EXERCISE AIM> Look below for the line that has "Module token_type.". Set down the lines from there through the line that has "match scan_number_text s with", exactly as written.

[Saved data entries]
(** The counters of a shard are only reset by a packet of a thread that
    hashes to it, yet the total sums all shards: once one shard has counted
    [limit_per_sec] packets, every later packet on the other shards is
    rejected, in every later second, for as long as no thread of that shard
    receives a packet. *)
Theorem stale_shard_starves limit j ps l :
  limiter_wf l -> (j < length (counts l))%nat -> limit <= nth j (counts l) 0 ->
  sum (counts l) + len ps < 2 ^ 64 ->
  Forall (fun p => shard_of (fst p) l <> j) ps ->
  fst (run_limiter limit ps l) = replicate (length ps) false.
Proof.
  unfold shard_of. remember (length (counts l)) as n eqn:Hn.
  intros Hwf Hj Hlim Hb Hps. revert l Hn Hwf Hlim Hb.
  induction Hps as [| [h t] ps Hp Hps IH]; intros l Hn Hwf Hlim Hb; [done |].
  rewrite len_cons in Hb. pose proof (len_nonneg ps).
  assert (Hne : counts l <> []) by (intros Hnil; rewrite Hnil in Hn; cbn in Hn; lia).
  cbn [run_limiter length replicate fst] in *.
  destruct (limiter_step h t limit l Hwf Hne ltac:(lia)) as (-> & Hwf' & Hsum & Hne').
  set (l' := mkUdpRateLimiterShard _ _) in *.
  assert (Hij : shard_of h l <> j) by (unfold shard_of; by rewrite <- Hn).
  assert (Hnth : nth j (counts l') 0 = nth j (counts l) 0) by (by apply nth_insert_other).
  assert (Hown : 1 <= nth (shard_of h l) (counts l') 0).
  { unfold l'. cbn [counts]. rewrite nth_insert_same by (apply shard_index; lia).
    destruct Hwf as [_ Hpos]. pose proof (nth_nonneg (counts l) (shard_of h l) Hpos).
    unfold bumped. destruct (decide _); lia. }
  pose proof (two_le_sum (counts l') _ _ (proj2 Hwf') Hij) as Htwo.
  rewrite (proj2 (Z.leb_gt _ _)) by lia.
  specialize (IH l'). destruct (run_limiter limit ps l') as [oks l'']. cbn [fst] in *.
  f_equal. apply IH; [unfold l'; cbn [counts]; by rewrite length_insert | done | lia | lia].
Qed.
(* ===== verification/JsonLexer.v ===== *)
(** * json.hpp: numbers and tokens

    The state machine of [lexer::scan_number], the conversion of its text, and
    the scanner [lexer::scan].
    The value of a floating-point number is left to [std::strtod], a parameter
    ([Strtod]). *)
From Stdlib Require Import ZArith Lia Ascii Floats.SpecFloat.
From stdpp Require Import base list strings.
From S2P Require Import Prelude JsonString.

Open Scope Z_scope.

(** ** Doubles *)

(** The C library's conversion, in the C locale. *)
Class Strtod := strtod : string -> spec_float.

(** [std::isfinite]. *)
Definition isfinite (f : spec_float) : bool :=
  match f with S754_zero _ | S754_finite _ _ _ => true | _ => false end.

(** The finite values of a [double]. *)
Definition is_double (f : spec_float) : Prop := isfinite f = true /\ valid_binary 53 1024 f = true.

(** ** Scanning a number *)

Definition is_digit (c : ascii) : bool := in_range 0x30 0x39 c.

(** The labels of [scan_number]. *)
Inductive num_state :=
| scan_number_minus | scan_number_zero | scan_number_any1 | scan_number_decimal1
| scan_number_decimal2 | scan_number_exponent | scan_number_sign | scan_number_any2.

Inductive num_step := goto (st : num_state) | scan_number_done | scan_number_error.

Inductive number_type := type_unsigned | type_integer | type_float.

(** The state after the first character; other characters do not come here. *)
Definition scan_number_init (c : ascii) : num_step :=
  if code c =? 45 then goto scan_number_minus
  else if code c =? 48 then goto scan_number_zero
  else if is_digit c then goto scan_number_any1
  else scan_number_error.

(** The [switch] of each state on the next character; [None] is the end of the
    input. *)
Definition next_state (st : num_state) (c : option ascii) : num_step :=
  let now k := match c with Some c => code c =? k | None => false end in
  let digit := match c with Some c => is_digit c | None => false end in
  let exponent := now 101 || now 69 in
  match st with
  | scan_number_minus =>
      if now 48 then goto scan_number_zero
      else if digit then goto scan_number_any1 else scan_number_error
  | scan_number_zero =>
      if now 46 then goto scan_number_decimal1
      else if exponent then goto scan_number_exponent else scan_number_done
  | scan_number_any1 =>
      if digit then goto scan_number_any1
      else if now 46 then goto scan_number_decimal1
      else if exponent then goto scan_number_exponent else scan_number_done
  | scan_number_decimal1 =>
      if digit then goto scan_number_decimal2 else scan_number_error
  | scan_number_decimal2 =>
      if digit then goto scan_number_decimal2
      else if exponent then goto scan_number_exponent else scan_number_done
  | scan_number_exponent =>
      if now 43 || now 45 then goto scan_number_sign
      else if digit then goto scan_number_any2 else scan_number_error
  | scan_number_sign =>
      if digit then goto scan_number_any2 else scan_number_error
  | scan_number_any2 =>
      if digit then goto scan_number_any2 else scan_number_done
  end.

(** The assignment to [number_type] at a label. *)
Definition enter (st : num_state) (ty : number_type) : number_type :=
  match st with
  | scan_number_minus => type_integer
  | scan_number_decimal1 | scan_number_exponent => type_float
  | _ => ty
  end.

(** The text of the number, its type and what follows; the character after the
    number is not consumed ([unget]). *)
Fixpoint scan_digits (st : num_state) (ty : number_type) (s : string) :
    option (string * number_type * string) :=
  match s with
  | EmptyString =>
      match next_state st None with
      | scan_number_done => Some (EmptyString, ty, EmptyString)
      | _ => None
      end
  | String c s' =>
      match next_state st (Some c) with
      | goto st' =>
          match scan_digits st' (enter st' ty) s' with
          | Some (text, ty', rest) => Some (String c text, ty', rest)
          | None => None
          end
      | scan_number_done => Some (EmptyString, ty, s)
      | scan_number_error => None
      end
  end.

Definition scan_number_text (s : string) : option (string * number_type * string) :=
  match s with
  | EmptyString => None
  | String c s' =>
      match scan_number_init c with
      | goto st =>
          match scan_digits st (enter st type_unsigned) s' with
          | Some (text, ty, rest) => Some (String c text, ty, rest)
          | None => None
          end
      | _ => None
      end
  end.

(** The value of decimal digits, as [strtoull] computes it. *)
Fixpoint digits_value (acc : Z) (s : string) : Z :=
  match s with
  | EmptyString => acc
  | String c s' => digits_value (acc * 10 + (code c - 48)) s'
  end.

(** ** Tokens *)

Module token_type.
Inductive t :=
| literal_true | literal_false | literal_null
| value_string (s : string)
| value_unsigned (z : Z)
| value_integer (z : Z)
| value_float (f : spec_float)
| begin_array | begin_object | end_array | end_object | name_separator | value_separator
| parse_error
| end_of_input.
End token_type.

Section lexer.
Context `{Strtod}.

(** [scan_number_done]: integers first; one that does not fit in 64 bits
    becomes a double. *)
Definition number_token (text : string) (ty : number_type) : token_type.t :=
  match ty with
  | type_unsigned =>
      let x := digits_value 0 text in
      if x <? 2 ^ 64 then token_type.value_unsigned x else token_type.value_float (strtod text)
  | type_integer =>
      let x := match text with String _ digits => - digits_value 0 digits | EmptyString => 0 end in
      if - 2 ^ 63 <=? x then token_type.value_integer x else token_type.value_float (strtod text)
  | type_float => token_type.value_float (strtod text)
  end.

Definition scan_number (s : string) : token_type.t * string :=
  match scan_number_text s with
  | Some (text, ty, rest) => (number_token text ty, rest)
  | None => (token_type.parse_error, EmptyString)
  end.

Fixpoint strip_prefix (p s : string) : option string :=
  match p, s with
  | EmptyString, _ => Some s
  | String c p', String d s' => if decide (c = d) then strip_prefix p' s' else None
  | String _ _, EmptyString => None
  end.

(** The characters after the first one of a literal. *)
Definition scan_literal (literal_text : string) (return_type : token_type.t) (s : string) :
    token_type.t * string :=
  match strip_prefix literal_text s with
  | Some rest => (return_type, rest)
  | None => (token_type.parse_error, EmptyString)
  end.

Definition is_whitespace (c : ascii) : bool :=
  (code c =? 32) || (code c =? 9) || (code c =? 10) || (code c =? 13).

Fixpoint skip_whitespace (s : string) : string :=
  match s with
  | String c s' => if is_whitespace c then skip_whitespace s' else s
  | EmptyString => EmptyString
  end.

(** [scan] after the byte order mark: the next token.  A null byte is the end of
    the input. *)
Definition scan (s : string) : token_type.t * string :=
  match skip_whitespace s with
  | EmptyString => (token_type.end_of_input, EmptyString)
  | String c s' =>
      if code c =? 91 then (token_type.begin_array, s')
      else if code c =? 93 then (token_type.end_array, s')
      else if code c =? 123 then (token_type.begin_object, s')
      else if code c =? 125 then (token_type.end_object, s')
      else if code c =? 58 then (token_type.name_separator, s')
      else if code c =? 44 then (token_type.value_separator, s')
      else if code c =? 116 then scan_literal "rue" token_type.literal_true s'
      else if code c =? 102 then scan_literal "alse" token_type.literal_false s'
      else if code c =? 110 then scan_literal "ull" token_type.literal_null s'
      else if code c =? 34 then
        match scan_string s' with
        | Some (text, rest) => (token_type.value_string text, rest)
        | None => (token_type.parse_error, EmptyString)
        end
      else if (code c =? 45) || is_digit c then scan_number (String c s')
      else if code c =? 0 then (token_type.end_of_input, s')
      else (token_type.parse_error, EmptyString)
  end.

(** [skip_bom], before the first token: [None] is an incomplete mark. *)
Definition skip_bom (s : string) : option string :=
  match s with
  | String c s' =>
      if code c =? 0xEF then
        match s' with
        | String c1 (String c2 rest) =>
            if (code c1 =? 0xBB) && (code c2 =? 0xBF) then Some rest else None
        | _ => None
        end
      else Some s
  | EmptyString => Some s
  end.

Definition scan_first (s : string) : token_type.t * string :=
  match skip_bom s with
  | Some s' => scan s'
  | None => (token_type.parse_error, EmptyString)
  end.
End lexer.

ANSWER BELOW>
Module token_type.
Inductive t :=
| literal_true | literal_false | literal_null
| value_string (s : string)
| value_unsigned (z : Z)
| value_integer (z : Z)
| value_float (f : spec_float)
| begin_array | begin_object | end_array | end_object | name_separator | value_separator
| parse_error
| end_of_input.
End token_type.

Section lexer.
Context `{Strtod}.

(** [scan_number_done]: integers first; one that does not fit in 64 bits
    becomes a double. *)
Definition number_token (text : string) (ty : number_type) : token_type.t :=
  match ty with
  | type_unsigned =>
      let x := digits_value 0 text in
      if x <? 2 ^ 64 then token_type.value_unsigned x else token_type.value_float (strtod text)
  | type_integer =>
      let x := match text with String _ digits => - digits_value 0 digits | EmptyString => 0 end in
      if - 2 ^ 63 <=? x then token_type.value_integer x else token_type.value_float (strtod text)
  | type_float => token_type.value_float (strtod text)
  end.

Definition scan_number (s : string) : token_type.t * string :=
  match scan_number_text s with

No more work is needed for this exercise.